Monday, March 05, 2007

postpartum depression

well, the past couple of weeks ive been thinking a lot about how crappy ive been feeling, and so i called my aunt joanne on friday (i didnt want to worry my mom and dad) and she said i should go see my doctor about postpartum depression. i called my o.b. this morning and made the earliest appointment they had, march 15th. then i went to this monthly breast-feeding support group that meets once a month at the hospital i delivered at. its just a group of moms that get together led by a lactation consultant, and we bring our lunches and chat about mom stuff. ive been to them in months pryor, and thought i would talk about feeling so down, mostly because i have been afraid that the doctor would tell me something like 'well, your hormones are all wacky and will be until you stop breastfeeding, so you decide'. when i finally got up the nerve to tell the group about it (for some reason i was very embarrased about it) i immeadiately started crying (which i am sure made me look even crazier) telling them all of this stuff. they were all very nice and even a bit apalled at me having to wait so long to see the doctor ('it takes zoloft 2 weeks to kick in' one gal said, i thought that was funny) and one lady asked who my doctor was. when i told her she said that hers was the same doctor and that she had an appointment tomorrow morning and did i want to switch appointments with her, which i did. so, i appologize for the lack of posting, and i will really try harder. i feel better already, having had people to talk to about the whole situation.

in other news: we tried out a new church on sunday, the bridge. jenny and phil go there, but didnt go this past sunday. folks were nice, but the speaker wanst that great, although he was a oune-time guest speaker. so well have to try it again.

7 comments:

Adam said...

I'm glad you spoke up and I hope you get whatever care you need.

bstigs said...

I'm not sure what to say, cause i've never been in your situation. But I'm so proud of you that you spoke up, sometimes that the hardest thing to do. I hope that your appointment helps. Take care!

Monticore said...

You did the right thing Sara. You don't have to suffer. If the zoloft doesn't work keep trying something will work.

I don't talk about it much but I've taken antidepressants since I was 16. Two years ago I fell into a really bad clinical depression. It lasted over a year despite weekly therapy with a psychiatrist and trying every medication in the book. During this time I was almost hospitalized at least twice and came very close to committing suicide twice. I thought it would never end but it did and after finding the right pills, I've been depression free for 11 months.

Depression is a lonely, tiring road. However I know that the answers will come for you Sara. Don't give up and don't be too hard on yourself. You will feel better and it's not your fault if you don't yet.

I'll keep you in my prayers and you can email or call me anytime if you want to talk about this or just need a shoulder to lean on.

wise said...

i am also proud of you for speaking up and seeking help. i look forward to seeing you and your family again (either you guys coming to fresno, or me going to bakersfield)

timidvenus said...

you guys are the best. the absolute best...

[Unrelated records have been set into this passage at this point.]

(* ===== verification/EventBus.v ===== *)
(** * The event bus (crates/eva-eventbus/src: bus.rs, dead_letter.rs, in_memory.rs)

    Dead letters with their replay counters and handler bindings, and the
    bus that publishes through an event log.  The bus is written against
    [LogInterface], with the in-memory log as the instance the source uses;
    [clock i] is the reading of the system clock at the [i]-th replayed
    event. *)

From Stdlib Require Import Ascii.
From stdpp Require Import base numbers strings gmap list.
From S2P Require Import Prelude RustStr Error Ids Topic Event EventCodec EventLog.

(** ** dead_letter.rs *)

Definition MAX_REPLAY_HANDLER_KIND_BYTES : N := 128.
Definition MAX_REPLAY_HANDLERS : N := 32.

Record ReplayHandlerBinding := MkReplayHandlerBinding {
  rh_handler_kind : string;
  rh_agent_id : AgentId;
  rh_idempotency_key : option RequestId
}.

Definition handler_segment_ok (segment : string) : bool :=
  negb (str_is_empty segment) && bytes_all is_name_char segment.

Definition validate_handler_kind (value : string) : Res unit :=
  reject str_is_empty value || negb (String.eqb (trim value) value)
         || (MAX_REPLAY_HANDLER_KIND_BYTES <? str_len value)%N with
    invalid_argument "replay handler kind must be a stable dotted name"
      ⊕ ("handler_kind", value) else
  try_each (fun segment =>
    reject negb (handler_segment_ok segment) with
      invalid_argument "replay handler kind contains an invalid segment"
        ⊕ ("handler_kind", value) else
    Ok tt) (split "." value).

Definition replay_handler_binding_new (handler_kind : string) (agent_id : AgentId) :
    Res ReplayHandlerBinding :=
  validate_handler_kind handler_kind >>? Ok (MkReplayHandlerBinding handler_kind agent_id None).

Definition validate_replay_handlers (bindings : list ReplayHandlerBinding) : Res unit :=
  reject (MAX_REPLAY_HANDLERS <? len bindings)%N with
    invalid_argument "dead-letter replay handler count exceeds scheduler route limit"
      ⊕ ("replay_handler_count", n_to_string (len bindings))
      ⊕ ("max_replay_handlers", n_to_string MAX_REPLAY_HANDLERS) else
  try_each (fun b => validate_handler_kind (rh_handler_kind b)) bindings.

Record RedrivePolicy := MkRedrivePolicy { rp_retry_delay_ms : N; rp_next_attempt_after_ms : N }.
Definition redrive_default : RedrivePolicy := MkRedrivePolicy 0 0.

Record DeadLetterRecord := MkDeadLetter {
  dl_event : Event;
  dl_reason : EvaError;
  dl_replay_count : N;
  dl_redrive : RedrivePolicy;
  dl_replay_handlers : list ReplayHandlerBinding
}.
#[export] Instance DeadLetterRecord_eta : Eta DeadLetterRecord := fun d =>
  MkDeadLetter (dl_event d) (dl_reason d) (dl_replay_count d) (dl_redrive d) (dl_replay_handlers d).

Abbreviation DeadLetterQueue := (list DeadLetterRecord).

Definition dead_letter_new (event : Event) (reason : EvaError) : DeadLetterRecord :=
  MkDeadLetter event reason 0 redrive_default [].

Definition with_replay_handlers_and_redrive (event : Event) (reason : EvaError)
    (handlers : list ReplayHandlerBinding) (redrive : RedrivePolicy) : Res DeadLetterRecord :=
  validate_replay_handlers handlers >>? Ok (MkDeadLetter event reason 0 redrive handlers).

Definition queue_push (q : DeadLetterQueue) (event : Event) (reason : EvaError) :
    DeadLetterRecord * DeadLetterQueue :=
  let record := dead_letter_new event reason in (record, q ++ [record]).

Definition queue_push_with_handlers (q : DeadLetterQueue) (event : Event) (reason : EvaError)
    (handlers : list ReplayHandlerBinding) : Res DeadLetterRecord * DeadLetterQueue :=
  match with_replay_handlers_and_redrive event reason handlers redrive_default with
  | Ok record => (Ok record, q ++ [record])
  | Err e => (Err e, q)
  end.

(** [record.replay_count += 1] *)
Definition bump_replay (d : DeadLetterRecord) : DeadLetterRecord :=
  d <| dl_replay_count := wrapping_add usize_max (dl_replay_count d) 1 |>.

Definition replay_all (q : DeadLetterQueue) : list Event * DeadLetterQueue :=
  (dl_event <$> q, bump_replay <$> q).

Definition replay_event (q : DeadLetterQueue) (id : EventId) : Res Event * DeadLetterQueue :=
  match list_find (fun d => event_id (dl_event d) = id) q with
  | None => (Err (not_found "dead-letter event does not exist" ⊕ ("event_id", id_str id)), q)
  | Some (i, d) => (Ok (dl_event d), <[i := bump_replay d]> q)
  end.

Definition replay_id (d : DeadLetterRecord) : string :=
  id_str (event_id (dl_event d)) +:+ ":replay-" +:+ n_to_string (dl_replay_count d).

(** The event published for a record whose counter was just bumped. *)
Definition replay_child (now : SystemTime) (d : DeadLetterRecord) (id : EventId) : Event :=
  event_with_target
    (child_event now (dl_event d) id (event_topic (dl_event d)) (event_payload (dl_event d)))
    (event_target (dl_event d)).

(** [iter_mut().map(..).collect()]: stops at the first record whose replay
    id does not parse; the counters up to it are already bumped. *)
Fixpoint replay_all_for_publish (clock : nat -> SystemTime) (index : nat) (q : DeadLetterQueue) :
    Res (list Event) * DeadLetterQueue :=
  match q with
  | [] => (Ok [], [])
  | d :: rest =>
      let d' := bump_replay d in
      match id_parse KEvent (replay_id d') with
      | Err e => (Err e, d' :: rest)
      | Ok id =>
          let '(others, rest') := replay_all_for_publish clock (S index) rest in
          (match others with
           | Ok events => Ok (replay_child (clock index) d' id :: events)
           | Err e => Err e
           end, d' :: rest')
      end
  end.

(** ** bus.rs and in_memory.rs *)

Record EventReceipt := MkReceipt {
  rcpt_event_id : EventId;
  rcpt_sequence : N;
  rcpt_topic : Topic;
  rcpt_target : EventTarget
}.

Definition receipt_from_record (r : EventLogRecord) : EventReceipt :=
  MkReceipt (record_id r) (log_sequence r) (event_topic (log_event r)) (event_target (log_event r)).

Record EventBus (L : Type) := MkBus {
  bus_log : L;
  bus_dead_letters : DeadLetterQueue;
  bus_receipts : list EventReceipt
}.
Arguments MkBus {L}.
Arguments bus_log {L}.
Arguments bus_dead_letters {L}.
Arguments bus_receipts {L}.

Section Bus.
Context {L : Type} `{LogInterface L}.

Definition bus_with_log (log : L) : EventBus L := MkBus log [] [].

Definition bus_publish (b : EventBus L) (event : Event) : Res EventReceipt * EventBus L :=
  match li_append (bus_log b) event with
  | (Err e, log) => (Err e, MkBus log (bus_dead_letters b) (bus_receipts b))
  | (Ok record, log) =>
      let receipt := receipt_from_record record in
      (Ok receipt, MkBus log (bus_dead_letters b) (bus_receipts b ++ [receipt]))
  end.

Definition bus_ack (b : EventBus L) (id : EventId) (c : AgentId) :
    Res EventLogRecord * EventBus L :=
  let '(res, log) := li_ack (bus_log b) id c in
  (res, MkBus log (bus_dead_letters b) (bus_receipts b)).

Definition bus_fail (b : EventBus L) (id : EventId) (c : AgentId) (error : EvaError) :
    Res EventLogRecord * EventBus L :=
  let '(res, log) := li_fail (bus_log b) id c error in
  (res, MkBus log (bus_dead_letters b) (bus_receipts b)).

Definition bus_dead_letter (b : EventBus L) (event : Event) (reason : EvaError) :
    DeadLetterRecord * EventBus L :=
  let '(record, q) := queue_push (bus_dead_letters b) event reason in
  (record, MkBus (bus_log b) q (bus_receipts b)).

(** [events.into_iter().map(publish).collect()] *)
Fixpoint publish_all (b : EventBus L) (events : list Event) :
    Res (list EventReceipt) * EventBus L :=
  match events with
  | [] => (Ok [], b)
  | e :: rest =>
      match bus_publish b e with
      | (Err err, b') => (Err err, b')
      | (Ok receipt, b') =>
          let '(others, b'') := publish_all b' rest in
          (match others with Ok rs => Ok (receipt :: rs) | Err err => Err err end, b'')
      end
  end.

my doctor perscribed a birth control pill with a low dose of estrogen. she thinks that it will help stabilize me a bit since estrogen is pretty much non-existant while breastfeeding. the only drawback is that it might decrease milk production (insert cow joke here), in which case she said to stop taking it and its zoloft for me. also, she said it might not be the cure, in which case i am to start zoloft...hmmm...

miracle drug???

Scott & Malisa Johnson said...

I'm so glad that you spoke up. It's hard sometimes being around new moms who talk about how wonderful life is after a new baby, when all you think of is how miserable you seem to be. (And sometimes moms who would never admit that there could be a problem, as to let down their precious ego.... how fake)

Good for you for being honest with yourself and everybody else. You have never been one to put up a front! :) Keep us updated, and I hope the estrogen helps.

Monticore said...

Okay Sara,
It's been a week have you gotten over the drowsiness? You can take it at night if your having too much day time sleepiness. Also you shouldn't have to wait 2 weeks for a Dr.'s appointment. All you have to do is throw around some good buzz words like, depressed, thoughts of sucide, can't take care of my self etc... They'll get you in ASAP.